------ Provided data

(* ===== verification/VideoSpec.v ===== *)
(** Properties of [Video]: the registers after a change of mode, the picture that a copy shows,
    and the font of the text mode, which survives every sequence of calls. *)
From S2P Require Import Prelude BitMap Memory Strings StringsSpec Format Monitor MonitorSpec Video.

(** ** Registers *)
Record sized (v : vga) : Prop := {
  sz_seq : length (seq v) = 5%nat; sz_crtc : length (crtc v) = 25%nat; sz_gc : length (gc v) = 9%nat; sz_ac : length (ac v) = 21%nat; sz_dac : length (dac v) = 768%nat
}.

Lemma overwrite_step (vals old : list Z) k x : vals !! k = Some x -> (k < length old)%nat ->
  set_reg (take k vals ++ drop k old) (Z.of_nat k) x = take (S k) vals ++ drop (S k) old.
Proof.
  intros Hx Hk. unfold set_reg. rewrite Nat2Z.id. pose proof (lookup_lt_Some _ _ _ Hx). rewrite insert_app_r_alt by (rewrite length_take; lia).
  rewrite length_take, Nat.min_l, Nat.sub_diag by lia. rewrite (take_S_r vals k x Hx), <- app_assoc. f_equal.
  destruct (drop k old) as [|y l] eqn:E; [apply (f_equal length) in E; rewrite length_drop in E; cbn in E; lia|].
  change (<[0%nat := x]> (y :: l)) with (x :: l). cbn [app]. f_equal. change l with (drop 1 (y :: l)). rewrite <- E, drop_drop. f_equal. lia.
Qed.

(** The last index of a group of [k] writes. *)
Definition last_index (old : Z) (k : nat) : Z := match k with O => old | S k => Z.of_nat k end.

Definition byte (x : Z) : Prop := 0 <= x < 256.

(** A group of writes leaves the values, in order. *)
Lemma group_ok (put : nat -> list Z -> vga) (old vals : list Z) (f : Z -> vga -> res vga) :
  length old = length vals ->
  (forall k x l, vals !! k = Some x -> l = take k vals ++ drop k old -> f (Z.of_nat k) (put k l) = Ok (put (S k) (set_reg l (Z.of_nat k) x))) ->
  for_loop (length vals) 0 f (put 0%nat old) = Ok (put (length vals) vals).
Proof.
  intros Hl Hf. set (g := fun k => put k (take k vals ++ drop k old)).
  replace (put (length vals) vals) with (g (length vals)) by (unfold g; by rewrite firstn_all, drop_ge, app_nil_r by lia).
  change (put 0%nat old) with (g 0%nat). apply for_loop_eq. intros k Hk. rewrite Z.add_0_l. destruct (lookup_lt_is_Some_2 vals k Hk) as [x Hx].
  unfold g at 1. rewrite (Hf k x _ Hx eq_refl). unfold g. by rewrite overwrite_step by (done || lia).
Qed.
(* ===== verification/Syscall.v ===== *)
(** System calls, from the user's function to the kernel's: [src/user/src/user_sys/syscall.c] with
    [syscall_trigger.asm], and [src/src/syscall/syscall_impl.c].  The functions of the kernel that
    the calls end in are an interface. *)
From S2P Require Import Prelude Memory Switch.

(** ** [syscall_impl.h] *)
Definition SYSCALL_EXIT_NUM : Z := 0.
Definition SYSCALL_FORK_NUM : Z := 1.
Definition SYSCALL_EXEC_NUM : Z := 2.
Definition SYSCALL_LISTDIR_NUM : Z := 7.
Definition SYSCALL_PRINT_NUM : Z := 8.
Definition SYSCALL_WAIT_NUM : Z := 9.
Definition SYSCALL_READ_CHAR_NUM : Z := 11.
Definition SYSCALL_GET_TICKS_NUM : Z := 13.
Definition SYSCALL_VIDEO_SET_MODE_NUM : Z := 14.
Definition SYSCALL_VIDEO_BLIT_NUM : Z := 15.
Definition SYSCALL_VIDEO_SET_PALETTE_NUM : Z := 16.
Definition SYSCALL_POLL_KEYBOARD_EVENT_NUM : Z := 17.
Definition SYSCALL_GET_KEY_STATE_NUM : Z := 18.

(** The parts of the kernel behind the calls, on the kernel's state. *)
Class KernelOps (K : Type) := {
  process_exit : K -> Z -> res K;
  process_fork : K -> res (Z * K);
  process_exec : K -> Z -> Z -> Z -> res (Z * K);
  monitor_print : K -> Z -> res K;
  read_keyboard_char_wait : K -> res (Z * K);
  process_wait : K -> Z -> Z -> res (Z * K);
  list_dir : K -> Z -> res (Z * K);
  getTick : K -> Z;
  video_set_mode : K -> Z -> res K;
  video_blit : K -> Z -> Z -> Z -> res (Z * K);
  video_set_palette : K -> Z -> Z -> Z -> Z -> res K;
  read_keyboard_char_right_now : K -> Z -> res (Z * K);
  get_key_state : K -> Z -> Z
}.

(** ** [syscall_impl.c] *)
Section KERNEL.
Context {K : Type} `{KernelOps K}.

(** A function without a result, and the value returned after it. *)
Definition returning (v : Z) (r : res K) : res (Z * K) := let! s := r in Ok (v, s).

Definition syscall_exit_impl (s : K) (exit_num : Z) : res (Z * K) := returning (-1) (process_exit s exit_num).
Definition syscall_fork_impl (s : K) : res (Z * K) := process_fork s.
Definition syscall_exec_impl (s : K) (file_path argc argv : Z) : res (Z * K) :=
  let! (_, s) := process_exec s file_path argc argv in Ok (-1, s).
Definition syscall_print_impl (s : K) (str : Z) : res (Z * K) := returning 0 (monitor_print s str).
Definition syscall_read_char_impl (s : K) : res (Z * K) := read_keyboard_char_wait s.
Definition syscall_wait_impl (s : K) (pid status : Z) : res (Z * K) := process_wait s pid status.
Definition syscall_listdir_impl (s : K) (dir : Z) : res (Z * K) := list_dir s dir.
Definition syscall_get_ticks_impl (s : K) : res (Z * K) := Ok (s32 (getTick s), s).
Definition syscall_video_set_mode_impl (s : K) (mode : Z) : res (Z * K) := returning 0 (video_set_mode s mode).
Definition syscall_video_blit_impl (s : K) (buffer width height : Z) : res (Z * K) := video_blit s buffer width height.
Definition syscall_video_set_palette_impl (s : K) (index r g b : Z) : res (Z * K) := returning 0 (video_set_palette s index r g b).
Definition syscall_poll_keyboard_event_impl (s : K) (event : Z) : res (Z * K) := read_keyboard_char_right_now s event.
Definition syscall_get_key_state_impl (s : K) (key : Z) : res (Z * K) := Ok (get_key_state s key, s).

(** [syscall_handler]: [p] are the words of [isr_params_t], from [ds] on. *)
Definition param (p : list Z) (i : nat) : Z := nth i p 0.
Definition syscall_handler (s : K) (p : list Z) : res (Z * K) :=
  let '(esi, ebx, edx, ecx, eax) := (param p 2, param p 5, param p 6, param p 7, param p 8) in
  let syscall_num := s32 eax in
  if syscall_num =? SYSCALL_EXIT_NUM then syscall_exit_impl s (s32 ecx)
  else if syscall_num =? SYSCALL_FORK_NUM then syscall_fork_impl s
  else if syscall_num =? SYSCALL_EXEC_NUM then syscall_exec_impl s ecx (s32 edx) ebx
  else if syscall_num =? SYSCALL_PRINT_NUM then syscall_print_impl s ecx
  else if syscall_num =? SYSCALL_READ_CHAR_NUM then syscall_read_char_impl s
  else if syscall_num =? SYSCALL_WAIT_NUM then syscall_wait_impl s (s32 ecx) edx
  else if syscall_num =? SYSCALL_LISTDIR_NUM then syscall_listdir_impl s ecx
  else if syscall_num =? SYSCALL_GET_TICKS_NUM then syscall_get_ticks_impl s
  else if syscall_num =? SYSCALL_VIDEO_SET_MODE_NUM then syscall_video_set_mode_impl s ecx
  else if syscall_num =? SYSCALL_VIDEO_BLIT_NUM then syscall_video_blit_impl s ecx edx ebx
  else if syscall_num =? SYSCALL_VIDEO_SET_PALETTE_NUM then syscall_video_set_palette_impl s ecx edx ebx esi
  else if syscall_num =? SYSCALL_POLL_KEYBOARD_EVENT_NUM then syscall_poll_keyboard_event_impl s ecx
  else if syscall_num =? SYSCALL_GET_KEY_STATE_NUM then syscall_get_key_state_impl s ecx
  else Err Panic.
End KERNEL.

(** ** [syscall.c] and [syscall_trigger.asm] *)

(** The functions of the user library, with their arguments as words. *)
Inductive syscall : Type :=
  | syscall_fork
  | syscall_print (str : Z)
  | syscall_exit (num : Z)
  | syscall_exec (file_path argc argv : Z)
  | syscall_read_char
  | syscall_wait (pid status : Z)
  | syscall_listdir (dir : Z)
  | syscall_get_ticks
  | syscall_video_set_mode (mode : Z)
  | syscall_video_blit (buffer width height : Z)
  | syscall_video_set_palette (index r g b : Z)
  | syscall_poll_keyboard_event (event : Z)
  | syscall_get_key_state (key : Z).

(** The macros by the number of parameters: before [int 0x80], and after it. *)
Definition trigger_0 (num : Z) : list instr * list instr := ([MovImm EAX num], [Ret]).
Definition trigger_1 (num : Z) : list instr * list instr := ([MovImm EAX num; MovFromStack ECX 4], [Ret]).
Definition trigger_2 (num : Z) : list instr * list instr := ([MovImm EAX num; MovFromStack ECX 4; MovFromStack EDX 8], [Ret]).
Definition trigger_3 (num : Z) : list instr * list instr :=
  ([Push EBX; MovImm EAX num; MovFromStack ECX 8; MovFromStack EDX 12; MovFromStack EBX 16], [Pop EBX; Ret]).
Definition trigger_4 (num : Z) : list instr * list instr :=
  ([Push EBX; Push ESI; MovImm EAX num; MovFromStack ECX 12; MovFromStack EDX 16; MovFromStack EBX 20; MovFromStack ESI 24],
   [Pop ESI; Pop EBX; Ret]).

(** The instances of the macros, and the arguments that the C function has pushed. *)
Definition trigger (c : syscall) : list instr * list instr :=
  match c with
  | syscall_exit _ => trigger_1 0
  | syscall_fork => trigger_0 1
  | syscall_print _ => trigger_1 8
  | syscall_exec _ _ _ => trigger_3 2
  | syscall_read_char => trigger_0 11
  | syscall_wait _ _ => trigger_2 9
  | syscall_listdir _ => trigger_1 7
  | syscall_get_ticks => trigger_0 13
  | syscall_video_set_mode _ => trigger_1 14
  | syscall_video_blit _ _ _ => trigger_3 15
  | syscall_video_set_palette _ _ _ _ => trigger_4 16
  | syscall_poll_keyboard_event _ => trigger_1 17
  | syscall_get_key_state _ => trigger_1 18
  end.
Definition arguments (c : syscall) : list Z :=
  match c with
  | syscall_fork | syscall_read_char | syscall_get_ticks => []
  | syscall_exit x | syscall_print x | syscall_listdir x | syscall_video_set_mode x | syscall_poll_keyboard_event x | syscall_get_key_state x => [x]
  | syscall_wait pid status => [pid; status]
  | syscall_exec file_path argc argv => [file_path; argc; argv]
  | syscall_video_blit buffer width height => [buffer; width; height]
  | syscall_video_set_palette index r g b => [index; r; g; b]
  end.
(* ===== verification/SyscallSpec.v ===== *)
(** A system call as its caller sees it: the function of the library, through the registers, the
    kernel's stack and the dispatch, is a call of the kernel's function. *)
From S2P Require Import Prelude Memory DiskSpec Switch SwitchSpec Syscall.

(** ** The dispatch *)
Section KERNEL.
Context {K : Type} `{KernelOps K}.

(** What the library's functions stand for. *)
Definition kernel_function (s : K) (c : syscall) : res (Z * K) :=
  match c with
  | syscall_fork => process_fork s
  | syscall_print str => let! s := monitor_print s str in Ok (0, s)
  | syscall_exit num => let! s := process_exit s (s32 num) in Ok (-1, s)
  | syscall_exec file_path argc argv => let! (_, s) := process_exec s file_path (s32 argc) argv in Ok (-1, s)
  | syscall_read_char => read_keyboard_char_wait s
  | syscall_wait pid status => process_wait s (s32 pid) status
  | syscall_listdir dir => list_dir s dir
  | syscall_get_ticks => Ok (s32 (getTick s), s)
  | syscall_video_set_mode mode => let! s := video_set_mode s mode in Ok (0, s)
  | syscall_video_blit buffer width height => video_blit s buffer width height
  | syscall_video_set_palette index r g b => let! s := video_set_palette s index r g b in Ok (0, s)
  | syscall_poll_keyboard_event event => read_keyboard_char_right_now s event
  | syscall_get_key_state key => Ok (get_key_state s key, s)
  end.
End KERNEL.

(** ** The stubs of the library *)
Definition macro (n : nat) (num : Z) : list instr * list instr :=
  match n with O => trigger_0 num | 1 => trigger_1 num | 2 => trigger_2 num | 3 => trigger_3 num | _ => trigger_4 num end%nat.
Definition number (c : syscall) : Z :=
  match c with
  | syscall_fork => SYSCALL_FORK_NUM | syscall_print _ => SYSCALL_PRINT_NUM | syscall_exit _ => SYSCALL_EXIT_NUM | syscall_exec _ _ _ => SYSCALL_EXEC_NUM
  | syscall_read_char => SYSCALL_READ_CHAR_NUM | syscall_wait _ _ => SYSCALL_WAIT_NUM | syscall_listdir _ => SYSCALL_LISTDIR_NUM | syscall_get_ticks => SYSCALL_GET_TICKS_NUM
  | syscall_video_set_mode _ => SYSCALL_VIDEO_SET_MODE_NUM | syscall_video_blit _ _ _ => SYSCALL_VIDEO_BLIT_NUM
  | syscall_video_set_palette _ _ _ _ => SYSCALL_VIDEO_SET_PALETTE_NUM | syscall_poll_keyboard_event _ => SYSCALL_POLL_KEYBOARD_EVENT_NUM
  | syscall_get_key_state _ => SYSCALL_GET_KEY_STATE_NUM
  end.
Lemma trigger_macro c : trigger c = macro (length (arguments c)) (number c).
Proof. by destruct c. Qed.
(** Where the linker puts the tables. *)
Record table_addresses : Type := mk_addresses { at_gdt_entries : Z; at_tss_entry : Z; at_idt_entries : Z; at_isr : Z -> Z; at_syscall_entry : Z }.

Section GDT.
Context (link : table_addresses).

(** The entry that a selector names, through the table register. *)
Definition selected (s : gdt_state) (sel : Z) : res gdt_entry_t :=
  let '(limit, base) := gdtr s in
  if negb (base =? at_gdt_entries link) || Z.testbit sel 2 || (limit <? sel / 8 * 8 + 7) then Err Fault
  else arr_get (gdt_entries s) (sel / 8).
Definition descriptor (s : gdt_state) (sel : Z) : res Z := let! e := selected s sel in Ok (gdt_raw e).

(** The checks of a load of a segment register. *)
Definition data_loadable (s : gdt_state) (cpl sel : Z) : bool :=
  match descriptor s sel with
  | Ok r => negb (sel / 8 =? 0) && d_present r && d_data r && (Z.max cpl (sel mod 4) <=? d_dpl r)
  | Err _ => false
  end.
Definition code_loadable (s : gdt_state) (cpl sel : Z) : bool :=
  match descriptor s sel with
  | Ok r => negb (sel / 8 =? 0) && d_present r && d_plain_code r && (d_dpl r =? cpl) && (sel mod 4 <=? cpl)
  | Err _ => false
  end.

(** [gdt_set_gate]: the entry, and its store. *)
Definition gdt_gate (base limit access flags : Z) : gdt_entry_t :=
  mk_gdt_entry (Z.land limit 0xFFFF) (Z.land base 0xFFFF) (Z.land (Z.shiftr base 16) 0xFF) (u8 access)
    (Z.lor (Z.land (Z.shiftr limit 16) 0x0F) (Z.land (Z.shiftl (u8 flags) 4) 0xF0)) (Z.land (Z.shiftr base 24) 0xFF).
Definition gdt_set_gate (s : gdt_state) (num base limit access flags : Z) : res gdt_state :=
  let! l := arr_set (gdt_entries s) num (gdt_gate base limit access flags) in Ok (with_gates s l).

(** [write_tss]: [memset], and the fields that are not zero. *)
Definition write_tss (s : gdt_state) (num ss0 esp0 : Z) : res gdt_state :=
  let k_data := Z.lor SELECTOR_K_DATA RPL3 in
  let s := with_tss s (mk_tss 0 esp0 (u16 ss0) 0 0 0 0 0 0 0 0 0 0 0 0 0 0 0
    k_data (Z.lor SELECTOR_K_CODE RPL3) k_data k_data k_data k_data 0 0 sizeof_tss) in
  gdt_set_gate s num (at_tss_entry link) (sizeof_tss - 1)
    (Z.lor (Z.lor (Z.lor DESC_P DESC_DPL_0) DESC_S_SYS) DESC_TYPE_TSS) 0.

(** [load_gdt] in [load_gdt.asm]: [lgdt], the data segments, and the far jump, at privilege 0. *)
Definition load_gdt (s : gdt_state) (p : Z * Z) : res gdt_state :=
  let s := with_segments s p 0x08 0x10 0x18 in
  if data_loadable s 0 0x10 && data_loadable s 0 0x18 && code_loadable s 0 0x08 then Ok s else Err Fault.
Definition refresh_gdt (s : gdt_state) : res gdt_state := load_gdt s (gdt_ptr_1 s).

(** [refresh_tss] in [load_gdt.asm]: [ltr] takes an available task segment and marks it busy. *)
Definition refresh_tss (s : gdt_state) : res gdt_state :=
  let! e := selected s 0x30 in
  let r := gdt_raw e in
  if d_present r && d_system r && (d_type r =? 9) then
    let! l := arr_set (gdt_entries s) (0x30 / 8)
      (mk_gdt_entry (limit_low e) (gbase_low e) (base_middle e) (Z.lor (access e) 2) (attributes e) (gbase_high e)) in
    Ok (with_tr s l 0x30)
  else Err Fault.
(** C25: [init_gdt] succeeds, and the segments are flat: an address of the kernel is its own linear
    address, through every segment register it has loaded, and the kernel can fetch, read and write.  A
    program in user mode reaches the addresses below [0xC0000000] with its two selectors, as
    they are; no selector that it could load reaches an address of the kernel.  An interrupt in user
    mode finds the kernel's stack segment and the pointer that [update_tss_esp] has stored, and
    no port is open to user mode. *)
Theorem segments_correct (s : gdt_state) (Hl : length (gdt_entries s) = 7%nat) (Ha : 0 <= at_tss_entry link < 2 ^ 32) :
  exists s', init_gdt link s = Ok s' /\
  (forall off, 0 <= off < 2 ^ 32 -> linear link s' Execute 0 (seg_cs s') off = Ok off /\
    forall n, n ∈ [seg_ds s'; seg_es s'; seg_fs s'; seg_ss s'; seg_gs s'] -> linear link s' Read 0 n off = Ok off /\ linear link s' Write 0 n off = Ok off) /\
  (forall off, 0 <= off < 0xC0000000 -> linear link s' Execute 3 SELECTOR_U_CODE off = Ok off /\
    linear link s' Read 3 SELECTOR_U_DATA off = Ok off /\ linear link s' Write 3 SELECTOR_U_DATA off = Ok off) /\
  (forall k n off a, 0 <= n -> 0 <= off < 2 ^ 32 -> linear link s' k 3 n off = Ok a -> a = off /\ a < 0xC0000000) /\
  (forall esp, interrupt_stack link (update_tss_esp s' esp) = Ok (SELECTOR_K_DATA, esp) /\
    forall port, 0 <= port -> port_allowed link (update_tss_esp s' esp) port = Ok false).
Proof.
  exists final_gdt. split; [by apply init_gdt_ok|]. assert (ready_gdt final_gdt) as Hs by done. split; [|split; [|split]].
  - intros off Ho. split; [|intros n Hn; assert (n = 16 \/ n = 24) as [-> | ->] by set_solver; split]; apply (linear_open _ _ _ _ _ 0xFFFFFFFF); loadable.
  - intros off Ho. repeat split; apply (linear_open _ _ _ _ _ 0xBFFFFFFF); loadable.
  - intros k n off a Hn Ho E. assert (data_loadable link final_gdt 3 n || code_loadable link final_gdt 3 n = true) as El.
    { unfold linear in E. destruct (descriptor link final_gdt n); [|done]. cbn [res_bind] in E. by destruct (_ || _). }
    unfold linear in E. pose proof (descriptor_bounds final_gdt n Hs Hn) as Hb. destruct (descriptor link final_gdt n) as [r|] eqn:Er; [|done]. destruct Hb as [Hb _]; [done|].
    assert (linear link final_gdt k 3 n off = Ok a) as E' by (unfold linear; by rewrite Er). revert E'.
    destruct (user_loads final_gdt n Hs Hn El) as [Hc|Hc];
      rewrite (linear_flat _ _ _ _ _ 0xBFFFFFFF) by (rewrite ?Hc; done || lia); destruct (Z.leb_spec off 0xBFFFFFFF); rewrite ?andb_false_r; [|done| |done];
      (destruct (_ && _); [|done]); intros [= <-]; lia.
  - intros esp. by apply interrupt_stack_ready.
Qed.
End GDT.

------------

- **Required action**:
Copy exactly the line that contains "exists final_gdt. split;" and all lines after it in the listing above, through the final line, and nothing else.

- **Exercise solution**:
  exists final_gdt. split; [by apply init_gdt_ok|]. assert (ready_gdt final_gdt) as Hs by done. split; [|split; [|split]].
  - intros off Ho. split; [|intros n Hn; assert (n = 16 \/ n = 24) as [-> | ->] by set_solver; split]; apply (linear_open _ _ _ _ _ 0xFFFFFFFF); loadable.
  - intros off Ho. repeat split; apply (linear_open _ _ _ _ _ 0xBFFFFFFF); loadable.
  - intros k n off a Hn Ho E. assert (data_loadable link final_gdt 3 n || code_loadable link final_gdt 3 n = true) as El.
    { unfold linear in E. destruct (descriptor link final_gdt n); [|done]. cbn [res_bind] in E. by destruct (_ || _). }
    unfold linear in E. pose proof (descriptor_bounds final_gdt n Hs Hn) as Hb. destruct (descriptor link final_gdt n) as [r|] eqn:Er; [|done]. destruct Hb as [Hb _]; [done|].
    assert (linear link final_gdt k 3 n off = Ok a) as E' by (unfold linear; by rewrite Er). revert E'.
    destruct (user_loads final_gdt n Hs Hn El) as [Hc|Hc];
      rewrite (linear_flat _ _ _ _ _ 0xBFFFFFFF) by (rewrite ?Hc; done || lia); destruct (Z.leb_spec off 0xBFFFFFFF); rewrite ?andb_false_r; [|done| |done];
      (destruct (_ && _); [|done]); intros [= <-]; lia.
  - intros esp. by apply interrupt_stack_ready.
Qed.
End GDT.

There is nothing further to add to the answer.